An anonymous reader shares a report: A fortnight ago, Twitter user @drip133 asked a seemingly innocent question above a photo of the joypad: "Do you say 'x' or 'cross' button?" There were hundreds of contradictory responses, which became increasingly furious as the week wore on. Some insisted that because the other buttons are named after shapes -- Triangle, Square and Circle -- logically, the "X" button must be called "Cross"; others pointed out that as 'X' was the common usage, this was the only acceptable pronunciation. [...] Then, in a shock move, Sony itself became involved. On 5 September, the official Twitter feed of PlayStation UK stated: "Triangle. Circle. Cross. Square. If Cross is called X (it's not), then what are you calling Circle?" The scrap is a rare event in the world of video games as console manufacturers usually name buttons after numbers, unambiguous letters of the alphabet or colours. The groundbreaking Nintendo Entertainment System pad, for example, went with A, B, while the SNES added X and Y (a configuration also used by Sega and Microsoft), and in this context, it's clear that "X" is X. Years ago, in an interview with the now defunct video game website 1UP, Sony designer Teiyu Goto explained how the buttons came to be named: "We wanted something simple to remember, which is why we went with icons or symbols, and I came up with the triangle-circle-X-square combination immediately afterward.
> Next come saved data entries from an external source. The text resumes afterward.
(** X10: a DELETE for an id no tenant has is answered 404, removes nothing and
    sends nothing to the external server. *)
Theorem DeleteTenant_unknown_id (path : string) (id : Z) (w : World) :
  parseID path "/api/tenants/" = Ok id ->
  (forall t, In t (tenants (db w)) -> t_ID t <> id) ->
  fst (Handlers_DeleteTenant "DELETE" path w)
    = HttpError (error_text "tenant not found") StatusNotFound
  /\ db (snd (Handlers_DeleteTenant "DELETE" path w)) = db w
  /\ sent (snd (Handlers_DeleteTenant "DELETE" path w)) = sent w.
Proof.
  intros Hp Hid. unfold Handlers_DeleteTenant. rewrite String.eqb_refl, Hp.
  cbn [negb]. unfold bind.
  pose proof (DB_DeleteTenant_run id w) as (_ & _ & Hs & _ & H).
  destruct (DB_DeleteTenant id w) as [[username|e] w1]; cbn [fst snd] in *.
  - destruct H as [(t & Hf & _) _]. rewrite (find_id_none id _ Hid) in Hf.
    discriminate Hf.
  - cbn. repeat split; assumption.
Qed.

(** X11: deleting a tenant never touches the records table, so the records
    ingested for the tenant stay behind; and the only change a DELETE can make
    to the tenants table is to drop the rows with the id of its path, which a
    200 answer guarantees has happened. *)
Theorem DeleteTenant_effect (method path : string) (w : World) :
  records (db (snd (Handlers_DeleteTenant method path w))) = records (db w)
  /\ (tenants (db (snd (Handlers_DeleteTenant method path w))) = tenants (db w)
      \/ exists id,
           method = "DELETE" /\ parseID path "/api/tenants/" = Ok id
           /\ tenants (db (snd (Handlers_DeleteTenant method path w)))
              = filter (fun t => t_ID t <> id) (tenants (db w)))
  /\ ((exists v, fst (Handlers_DeleteTenant method path w) = writeJSON StatusOK v) ->
      exists id,
        parseID path "/api/tenants/" = Ok id
        /\ find (fun t => t_ID t =? id)
                (tenants (db (snd (Handlers_DeleteTenant method path w)))) = None).
Proof.
  unfold Handlers_DeleteTenant.
  destruct (String.eqb method "DELETE") eqn:Em; cbn [negb];
    [|cbn; split; [reflexivity | split; [now left | intros [v H]; discriminate H]]].
  apply String.eqb_eq in Em.
  destruct (parseID path "/api/tenants/") as [id|e];
    [|cbn; split; [reflexivity | split; [now left | intros [v H]; discriminate H]]].
  unfold bind.
  pose proof (DB_DeleteTenant_run id w) as (Hr & _ & _ & _ & H).
  destruct (DB_DeleteTenant id w) as [[username|e] w1]; cbn [fst snd] in *.
  - destruct H as [_ Ht].
    pose proof (DeleteUser_db username w1) as Hu.
    destruct (SFTPGoClient_DeleteUser username w1) as [[err|] w2];
      unfold ret; cbn [fst snd] in *;
      rewrite Hu; (split; [exact Hr|]); (split; [right; now exists id|]).
    + intros [v H]. discriminate H.
    + intros _. exists id. split; [reflexivity|]. rewrite Ht. apply find_none_filter_id.
  - cbn. rewrite H. split; [reflexivity | split; [now left | intros [v Hv]; discriminate Hv]].
Qed.

(** X12: once the registry step of a DELETE has removed the tenant, whether
    the external delete then succeeds or not, the authentication hook rejects
    that username. *)
Theorem deleted_tenant_rejected
    (path : string) (id : Z) (username : string) (w w1 w2 : World)
    (cfg : Config) (req : AuthRequest) :
  tenants_unique (db w) ->
  parseID path "/api/tenants/" = Ok id ->
  DB_DeleteTenant id w = (Ok username, w1) ->
  db w2 = db (snd (Handlers_DeleteTenant "DELETE" path w)) ->
  a_Username req = username ->
  fst (Handlers_ExternalAuthHook cfg "POST" (Ok req) w2)
  = HttpError EmptyString StatusForbidden.
Proof.
  intros [Hu _] Hp Hd Hdb Hreq.
  pose proof (DB_DeleteTenant_run id w) as (_ & _ & _ & _ & H). rewrite Hd in H.
  cbn [fst snd] in H. destruct H as [(t & Hf & Hn) Ht].
  assert (db (snd (Handlers_DeleteTenant "DELETE" path w)) = db w1) as Hh.
  { unfold Handlers_DeleteTenant. rewrite String.eqb_refl, Hp. cbn [negb].
    unfold bind. rewrite Hd.
    pose proof (DeleteUser_db username w1) as Hx.
    now destruct (SFTPGoClient_DeleteUser username w1) as [[err|] w3]. }
  apply hook_rejects_unknown. rewrite Hdb, Hh, Ht, Hreq, <- Hn.
  now apply find_username_after_delete.
Qed.

End Deletion.

(** * Credentials, key rotation and lookup *)

Section Rotation.
Context `{RT : Runtime} `{UR : !UserRuntime}.

Lemma newCredentials_password (requested password tenantID : string) (w w1 : World) :
  newCredentials requested w = (Ok (password, tenantID), w1) ->
  password <> EmptyString.
Proof.
  unfold newCredentials, bind, ret.
  destruct (isEmpty requested) eqn:Er.
  - destruct (rand_Read 16 w) as [[b|e] w0] eqn:E1; [|discriminate].
    destruct (rand_Read 16 w0) as [[b2|e] w2] eqn:E2; [|discriminate].
    intros [= <- _ _]. apply rand_Read_length in E1.
    destruct (hex_EncodeToString_shape b) as [L _]. rewrite E1 in L.
    intros H. rewrite H in L. discriminate L.
  - destruct (rand_Read 16 w) as [[b|e] w0]; [|discriminate].
    intros [= <- _ _]. now apply isEmpty_false.
Qed.

(** X8: a tenant whose creation was answered 201 authenticates with the
    username of the request and the password of the answer, and with no other
    password. *)
Theorem created_tenant_authenticates
    (cfg : Config) (req : CreateTenantRequest) (w : World)
    (tenant : JSON) (password tenantID : string) :
  fst (Handlers_CreateTenant cfg "POST" (Ok req) w)
    = writeJSON StatusCreated
        (JObj [("tenant", tenant); ("password", JStr password);
               ("tenant_id", JStr tenantID)]) ->
  forall (cfg' : Config) (w2 : World) (protocol ip : string),
    db w2 = db (snd (Handlers_CreateTenant cfg "POST" (Ok req) w)) ->
    (forall e, head (faults w2) <> Some (Some e)) ->
    (exists row,
        fst (Handlers_ExternalAuthHook cfg' "POST"
               (Ok (mkAuthRequest (c_Username req) password EmptyString protocol ip)) w2)
          = writeJSON StatusOK (sftpgoUser cfg' row)
        /\ t_Username row = c_Username req /\ t_TenantID row = tenantID
        /\ t_HomeDir row = filepath_Join (DataDir cfg) tenantID)
    /\ forall other,
         other <> password ->
         fst (Handlers_ExternalAuthHook cfg' "POST"
                (Ok (mkAuthRequest (c_Username req) other EmptyString protocol ip)) w2)
         = HttpError EmptyString StatusForbidden.
Proof.
  intros Hresp cfg' w2 protocol ip Hdb Hf.
  destruct (isEmpty (c_Username req)) eqn:Eu.
  { revert Hresp. unfold Handlers_CreateTenant. rewrite String.eqb_refl, Eu.
    discriminate. }
  apply isEmpty_false in Eu.
  destruct (newCredentials (c_Password req) w) as [[[pw tid]|e] w1] eqn:Ec.
  2:{ revert Hresp. unfold Handlers_CreateTenant. rewrite String.eqb_refl.
      apply isEmpty_false in Eu. rewrite Eu. cbn [negb]. unfold bind at 1.
      rewrite Ec. discriminate. }
  pose proof (newCredentials_password _ _ _ _ _ Ec) as Hpw.
  rewrite (CreateTenant_run cfg req w w1 pw tid Eu Ec) in Hresp, Hdb. cbn zeta in *.
  destruct (SFTPGoClient_CreateUser _ _ _ _ _ _ w1) as [[err|] w3]; [discriminate Hresp|].
  destruct (DB_CreateTenant _ _ _ _ _ w3) as [[t|err] w4] eqn:Ed; [|discriminate Hresp].
  cbn [fst snd] in *. injection Hresp as _ <- <-.
  apply DB_CreateTenant_row in Ed. destruct Ed as (Hfresh & _ & Hrows).
  set (row := mkTenant (t_ID t) tid (c_Username req) pw (c_PublicKey req)
                (filepath_Join (DataDir cfg) tid) (CURRENT_TIMESTAMP w3)) in *.
  assert (fst (DB_GetTenantByUsername (c_Username req) w2) = Ok row) as Hget.
  { destruct (DB_GetTenantByUsername_run (c_Username req) w2) as [(e & He & _) | (_ & ->)];
      [now apply Hf in He|].
    rewrite Hdb, Hrows, find_snoc_fresh; [reflexivity| |cbn; apply String.eqb_refl].
    now apply existsb_false_In. }
  split.
  - exists row. rewrite ExternalAuthHook_run. cbn [a_Username].
    destruct (DB_GetTenantByUsername (c_Username req) w2) as [[r|e] w5];
      cbn in Hget; [|discriminate Hget]. injection Hget as ->.
    assert (password_check (mkAuthRequest (c_Username req) pw EmptyString protocol ip) row
            = true) as ->.
    { apply password_check_spec. unfold password_matches. cbn. auto. }
    rewrite orb_true_r. cbn. auto.
  - intros other Ho. rewrite ExternalAuthHook_run. cbn [a_Username].
    destruct (DB_GetTenantByUsername (c_Username req) w2) as [[r|e] w5];
      cbn in Hget; [|discriminate Hget]. injection Hget as ->.
    assert (password_check (mkAuthRequest (c_Username req) other EmptyString protocol ip)
              row = false) as ->.
    { apply not_true_is_false. rewrite password_check_spec. unfold password_matches.
      cbn. intros (_ & _ & H). now elim Ho. }
    assert (key_check (mkAuthRequest (c_Username req) other EmptyString protocol ip) row
            = false) as ->.
    { apply not_true_is_false. rewrite key_check_spec. unfold public_key_matches.
      cbn. intros (H & _). now elim H. }
    reflexivity.
Qed.
(** What does hold of C3: the timer of [checkReaped] covers both reads and
    leads to [checkError], as does an error of the first read; neither
    deletes anything. *)
Lemma checkReaped_failures_to_checkError cleanVM (s : ReaperFSM) :
  (∀ pending, fsm_state s = St.checkReaped pending →
     step cleanVM s timer = state_checkError (set_lastError RedisTimedOut s)) ∧
  (∀ err clock, fsm_state s = St.checkReaped St.reaped →
     step cleanVM s (hget_reply (inl err) clock) =
     state_checkError (set_lastError (RedisError err) s)) ∧
  (∀ s', List.filter is_mutation (state_checkError s').2 = []).
Proof.
  repeat split.
  - intros p Hst. handlers. rewrite Hst. reflexivity.
  - intros err clock Hst. handlers. rewrite Hst. reflexivity.
Qed.

(** ** A full sink *)

Lemma run_app cleanVM (es1 es2 : list Event) (s : ReaperFSM) :
  run cleanVM s (es1 ++ es2) =
  andThen (run cleanVM s es1) (fun s' => run cleanVM s' es2).
Proof.
  revert s. induction es1 as [|e es1 IH]; intros s; simpl.
  - unfold andThen. destruct (run cleanVM s es2); reflexivity.
  - unfold andThen in *. destruct (step cleanVM s e) as [s1 a1].
    rewrite IH. destruct (run cleanVM s1 es1) as [s2 a2].
    destruct (run cleanVM s2 es2) as [s3 a3]. rewrite app_assoc. reflexivity.
Qed.
(** X24: [BaseStat.is] and [FileStat.is] answer on every value, never
    throwing; what passes [FileStat.is] passes [BaseStat.is]; and
    [BaseStat.is] holds exactly of the objects that have a [URI] under
    [resource] and a string under [name]. *)
Theorem stat_guards (arg : JSValue) :
  (exists b, BaseStat_is arg = Some b)
  /\ (exists b, FileStat_is arg = Some b)
  /\ (FileStat_is arg = Some true -> BaseStat_is arg = Some true)
  /\ (BaseStat_is arg = Some true <->
      exists u props uri_props s,
        arg = JObject u props
        /\ props "resource" = Some (JObject true uri_props)
        /\ props "name" = Some (JString s)).
Proof.
  assert (Hobj : (exists u props, arg = JObject u props)
                 \/ forall u props, arg <> JObject u props).
  { destruct arg; try (right; intros; discriminate). left. eauto. }
  destruct Hobj as [(u & props & ->)|Hno].
  - destruct (FileStat_is_object u props) as (b & Hb & Himp).
    split; [rewrite BaseStat_is_object; eauto|].
    split; [eauto|]. split.
    + rewrite Hb. intros [= ->]. now apply Himp.
    + rewrite BaseStat_is_object. split.
      * intros [= H]. apply andb_true_iff in H. destruct H as [H1 H2].
        destruct (props "resource") as [[| | | | |[] rp]|] eqn:E1;
          try discriminate.
        destruct (props "name") as [[| | | |s|]|] eqn:E2; try discriminate.
        exists u, props, rp, s. now rewrite E2.
      * intros (u' & props' & rp & s & [= <- <-] & -> & ->). reflexivity.
  - pose proof (BaseStat_is_not_object arg Hno) as Hb.
    assert (Hf : FileStat_is arg = Some false)
      by (unfold FileStat_is; now rewrite Hb).
    rewrite Hb, Hf. split; [eauto|]. split; [eauto|].
    split; [discriminate|]. split; [discriminate|].
    intros (u & props & _ & _ & -> & _). exfalso. now apply (Hno u props).
Qed.

Lemma stat_guards_witness :
  BaseStat_is base_stat_object = Some true
  /\ FileStat_is base_stat_object = Some false.
Proof.
  split; [|reflexivity].
  apply (proj2 (proj2 (proj2 (stat_guards base_stat_object)))).
  unfold base_stat_object. do 4 eexists. repeat split.
Defined.

(** X25: the guards look at five properties and at nothing else:
    setting any other property of an object changes the answer of
    neither. *)
Theorem stat_guards_ignore_other_properties
    (u : bool) (props : string -> option JSValue) (key : string) (v : JSValue) :
  ~ In key guarded_keys ->
  BaseStat_is (JObject u (set_property props key v))
  = BaseStat_is (JObject u props)
  /\ FileStat_is (JObject u (set_property props key v))
     = FileStat_is (JObject u props).
Proof.
  intros Hk.
  assert (Hget : forall k, In k guarded_keys ->
                           set_property props key v k = props k).
  { intros k Hin. unfold set_property.
    destruct (String.eqb_spec k key) as [->|_]; [contradiction | reflexivity]. }
  assert (Hb : BaseStat_is (JObject u (set_property props key v))
               = BaseStat_is (JObject u props)).
  { rewrite !BaseStat_is_object.
    rewrite !Hget by (unfold guarded_keys; simpl; tauto). reflexivity. }
  split; [exact Hb|].
  unfold FileStat_is. rewrite Hb, !has_typed_property_object.
  rewrite !Hget by (unfold guarded_keys; simpl; tauto). reflexivity.
Qed.

Lemma stat_guards_ignore_other_properties_witness :
  BaseStat_is (JObject false
                 (set_property
                    (set_property
                       (set_property no_properties "resource"
                                     (JObject true no_properties))
                       "name" (JString "a.txt"))
                    "size" (JNumber 12345)))
  = BaseStat_is base_stat_object.
Proof.
  apply (proj1 (stat_guards_ignore_other_properties false _ "size"
                  (JNumber 12345)
                  ltac:(unfold guarded_keys; simpl;
                        intros [H|[H|[H|[H|[H|[]]]]]]; discriminate))).
Defined.

End StatGuards.

(** ** Etags of present-day times *)

Section EtagOfNineDigitTimes.

Import Files Notions.

Lemma nine_digit_time_safe (m : Z) : nine_digit_time m -> safe_integer m.
Proof. unfold nine_digit_time, safe_integer. lia. Qed.

(** X26: among stats whose modification times lie between November
    1985 and the year 2429 and whose sizes are safe integers, the etag
    tells the stats apart: equal etags come from equal times and equal
    sizes. *)
Theorem etag_injective_on_nine_digit_times (m1 s1 m2 s2 : Z) :
  nine_digit_time m1 -> nine_digit_time m2 ->
  safe_integer s1 -> safe_integer s2 ->
  etag (stat_of m1 s1) = etag (stat_of m2 s2) -> m1 = m2 /\ s1 = s2.
Proof.
  intros H1 H2 _ _. apply etag_inj_same_length.
  now apply nine_digit_times_same_magnitude.
Qed.

Lemma etag_injective_on_nine_digit_times_witness :
  (nine_digit_time 1600000000000 /\ safe_integer 12345)
  /\ (1600000000000 = 1600000000000 /\ 12345 = 12345)%Z.
Proof.
  assert (H : nine_digit_time 1600000000000)
    by (unfold nine_digit_time; lia).
  assert (Hs : safe_integer 12345) by (unfold safe_integer; lia).
  split; [split; [exact H | exact Hs]|].
  apply (etag_injective_on_nine_digit_times
           1600000000000 12345 1600000000000 12345 H H Hs Hs).
  reflexivity.
Defined.

End EtagOfNineDigitTimes.
(** * rx-player: adaptive bitrate and track selection engine

    A shallow embedding of the adaptive module (the [DEFAULTS] table, the
    helpers [find], [def], [getClosestBitrate],
    [getMaxUsefulBitrateforWidth], [findAdaptationByLang],
    [findAudioAdaptation], [findTextAdaptation] and the engine built by the
    default export) together with the properties stated about it.

    Conventions of the embedding.

    - A JavaScript number is a [number]: an exact rational, [+Infinity],
      [-Infinity] or [NaN].  Arithmetic follows IEEE 754 on the special
      values; on finite values it is exact (binary64 rounding and the sign
      of zero are not represented).
    - Reading an array out of range yields [VUndefined], as in JavaScript.
    - An array that the code updates in place is threaded through the
      functions that touch it: such a function returns the array's new
      contents next to its result.
    - An observable is represented by the state of one subscriber and a
      step function that delivers one upstream notification to it. *)

From Stdlib Require Import String.
From Stdlib Require Import QArith Lqa Lia ZArith Bool List Permutation.
Import ListNotations.

Local Open Scope Q_scope.
Local Open Scope list_scope.

(** ** JavaScript numbers *)

Inductive number : Type :=
| Fin (q : Q)
| PInf
| NInf
| NaN.

Definition Infinity : number := PInf.

Declare Scope number_scope.
Delimit Scope number_scope with num.
Bind Scope number_scope with number.

(** [a - b] *)
Definition num_sub (a b : number) : number :=
  match a, b with
  | NaN, _ | _, NaN => NaN
  | Fin x, Fin y => Fin (x - y)
  | Fin _, PInf => NInf
  | Fin _, NInf => PInf
  | PInf, PInf => NaN
  | PInf, _ => PInf
  | NInf, NInf => NaN
  | NInf, _ => NInf
  end.

(** [a / b]; a finite value divided by zero is an infinity of the sign of
    the dividend, and [0 / 0] is [NaN]. *)
Definition num_div (a b : number) : number :=
  match a, b with
  | NaN, _ | _, NaN => NaN
  | Fin x, Fin y =>
      if Qeq_bool y 0 then
        if Qeq_bool x 0 then NaN
        else if Qle_bool 0 x then PInf else NInf
      else Fin (x / y)
  | Fin _, PInf | Fin _, NInf => Fin 0
  | PInf, Fin y => if Qle_bool 0 y then PInf else NInf
  | NInf, Fin y => if Qle_bool 0 y then NInf else PInf
  | PInf, PInf | PInf, NInf | NInf, PInf | NInf, NInf => NaN
  end.

(** [a <= b]; every comparison with [NaN] is false. *)
Definition num_le (a b : number) : bool :=
  match a, b with
  | NaN, _ | _, NaN => false
  | Fin x, Fin y => Qle_bool x y
  | NInf, _ => true
  | _, PInf => true
  | _, _ => false
  end.

(** [a < b] *)
Definition num_lt (a b : number) : bool :=
  match a, b with
  | NaN, _ | _, NaN => false
  | Fin x, Fin y => negb (Qle_bool y x)
  | PInf, _ => false
  | _, NInf => false
  | _, _ => true
  end.

(** [a >= b] and [a > b] *)
Definition num_ge (a b : number) : bool := num_le b a.
Definition num_gt (a b : number) : bool := num_lt b a.

(** [a === b] on numbers: [NaN] equals nothing. *)
Definition num_eq (a b : number) : bool :=
  match a, b with
  | Fin x, Fin y => Qeq_bool x y
  | PInf, PInf | NInf, NInf => true
  | _, _ => false
  end.

(** [Math.min(a, b)] *)
Definition Math_min (a b : number) : number :=
  match a, b with
  | NaN, _ | _, NaN => NaN
  | _, _ => if num_le a b then a else b
  end.

Infix "-" := num_sub : number_scope.
Infix "/" := num_div : number_scope.
Infix "<=?" := num_le : number_scope.
Infix "<?" := num_lt : number_scope.
Infix ">=?" := num_ge : number_scope.
Infix ">?" := num_gt : number_scope.
Infix "===" := num_eq (at level 70, no associativity) : number_scope.

(** Integer literal as a number. *)
Definition int (z : Z) : number := Fin (inject_Z z).

(** ** Objects and values *)

(** A Representation as this module reads it.  An absent [width] is the
    number [NaN]: the module reads [width] only under subtraction and
    comparison, where [undefined] is converted to [NaN]. *)
Record Representation : Type := mkRepresentation {
  id : string;
  bitrate : number;
  width : number;
}.

(** The values that flow through the bitrate pipeline. *)
Inductive value : Type :=
| VUndefined
| VNum (n : number)
| VRep (r : Representation).

(** Conversion to a number, as the arithmetic and relational operators
    apply it.  A Representation has no [valueOf] or [toString] of its own,
    so it converts to [NaN]. *)
Definition ToNumber (v : value) : number :=
  match v with
  | VUndefined => NaN
  | VNum n => n
  | VRep _ => NaN
  end.

(** [a === b] on pipeline values ([===] on two objects is identity, which
    the record identifier [id] stands for). *)
Definition strict_equals (a b : value) : bool :=
  match a, b with
  | VUndefined, VUndefined => true
  | VNum x, VNum y => num_eq x y
  | VRep x, VRep y => String.eqb (id x) (id y)
  | _, _ => false
  end.

(** [array[i]] *)
Definition index_num (bitrates : list number) (i : nat) : value :=
  match nth_error bitrates i with
  | Some v => VNum v
  | None => VUndefined
  end.

Definition index_rep (representations : list Representation) (i : nat) : value :=
  match nth_error representations i with
  | Some r => VRep r
  | None => VUndefined
  end.

(** ** [find] *)

(** The module's own [find]: the first element for which the predicate
    returns [true], [None] standing for [null]. *)
Fixpoint find {A : Type} (array : list A) (predicate : A -> bool) : option A :=
  match array with
  | [] => None
  | x :: rest => if predicate x then Some x else find rest predicate
  end.

(** ** [getClosestBitrate] *)

(** The loop [for (i = n - 1; i >= 0; i--)] followed by
    [return bitrates[0]]. *)
Fixpoint getClosestBitrate_loop
  (bitrates : list number) (btr threshold : number) (n : nat) : value :=
  match n with
  | O => index_num bitrates 0
  | S i =>
      let v := index_num bitrates i in
      if (ToNumber v / btr <=? int 1 - threshold)%num then v
      else getClosestBitrate_loop bitrates btr threshold i
  end.

Definition getClosestBitrate
  (bitrates : list number) (btr threshold : number) : value :=
  getClosestBitrate_loop bitrates btr threshold (length bitrates).

(** ** [getMaxUsefulBitrateforWidth] *)

(** [Array.prototype.sort(compareFn)], as a stable insertion sort: an
    element stays in front of the ones [compareFn] does not put it strictly
    after.  The sort works in place, so its result is also the new content
    of the array it was called on. *)
Fixpoint sort_insert {A : Type}
  (compareFn : A -> A -> number) (x : A) (sorted : list A) : list A :=
  match sorted with
  | [] => [x]
  | y :: rest =>
      if (compareFn x y >? int 0)%num then y :: sort_insert compareFn x rest
      else x :: sorted
  end.

Fixpoint Array_sort {A : Type}
  (compareFn : A -> A -> number) (array : list A) : list A :=
  match array with
  | [] => []
  | x :: rest => sort_insert compareFn x (Array_sort compareFn rest)
  end.

(** [Array.prototype.find(predicate)]: [None] stands for [undefined]. *)
Definition Array_find {A : Type} (predicate : A -> bool) (array : list A)
  : option A :=
  List.find predicate array.

(** The function returns its result together with the content of
    [representations] after the call: [representations.sort(...)] has
    reordered the array that the caller passed. *)
Definition getMaxUsefulBitrateforWidth
  (representations : list Representation) (targetWidth : number)
  : value * list Representation :=
  let sortedRepsByWidth :=
    Array_sort (fun a b => (width a - width b)%num) representations in
  let representations := sortedRepsByWidth in
  let maxWidth :=
    Array_find (fun r => (width r >=? targetWidth)%num) sortedRepsByWidth in
  match maxWidth with
  | Some maxWidth =>
      let filteredAdaptations :=
        filter (fun r => (width r <=? ToNumber (VRep maxWidth))%num)
               representations in
      if (0 <? length filteredAdaptations)%nat then
        match nth_error filteredAdaptations
                        (length filteredAdaptations - 1) with
        | Some r => (VNum (bitrate r), representations)
        | None => (VUndefined, representations)
        end
      else (index_rep representations 0, representations)
  | None => (VNum Infinity, representations)
  end.

(** ** Adaptations and their selection *)

(** An Adaptation as this module reads it; [getAvailableBitrates] holds
    what the method of that name returns. *)
Record Adaptation : Type := mkAdaptation {
  type : string;
  language : string;
  isAudioDescription : bool;
  isClosedCaption : bool;
  representations : list Representation;
  getAvailableBitrates : list number;
}.

(** What a selector yields: an Adaptation, [null] or [undefined]. *)
Inductive selection : Type :=
| Selected (a : Adaptation)
| Null
| Undefined.

Definition index_adaptation (adaptations : list Adaptation) (i : nat)
  : selection :=
  match nth_error adaptations i with
  | Some a => Selected a
  | None => Undefined
  end.

(** A track preference is an object: [ref] is its identity, which is what
    [===] compares, and the other fields are its properties. *)
Module AudioTrack.
Record t : Type := make {
  ref : nat;
  language : string;
  audioDescription : bool;
}.
End AudioTrack.

Module TextTrack.
Record t : Type := make {
  ref : nat;
  language : string;
  closedCaption : bool;
}.
End TextTrack.

Section Selectors.

(** The language matcher of [utils/languages], imported by the module:
    the index of the best match in the list of languages, negative when
    there is none. *)
Variable findBetterMatchIndex : list string -> string -> Z.

Definition findAdaptationByLang
  (adaptations : list Adaptation) (lang : string) : selection :=
  let languages := map language adaptations in
  let index := findBetterMatchIndex languages lang in
  if (index >=? 0)%Z then index_adaptation adaptations (Z.to_nat index)
  else Null.

(** The flags are booleans, on which [==] is equality; a flag that the
    preference does not carry is [false], the default of the parameter. *)
Definition findAudioAdaptation
  (adaptations : list Adaptation) (lang : string) (audioDescription : bool)
  : selection :=
  let filteredAdaptations :=
    filter (fun adaptation =>
              Bool.eqb (isAudioDescription adaptation) audioDescription)
           adaptations in
  findAdaptationByLang filteredAdaptations lang.

Definition findTextAdaptation
  (adaptations : list Adaptation) (lang : string) (closedCaption : bool)
  : selection :=
  let filteredAdaptations :=
    filter (fun adaptation =>
              Bool.eqb (isClosedCaption adaptation) closedCaption)
           adaptations in
  findAdaptationByLang filteredAdaptations lang.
I gave each symbol a meaning and a colour. The triangle refers to viewpoint; I had it represent one's head or direction and made it green. Square refers to a piece of paper; I had it represent menus or documents and made it pink. The circle and X represent 'yes' or 'no' decision-making and I made them red and blue respectively." Sadly, this doesn't really help because in the quote he has characterised the "X" button with an "X" symbol and who knows whether that was actually him or the journalist who wrote the piece.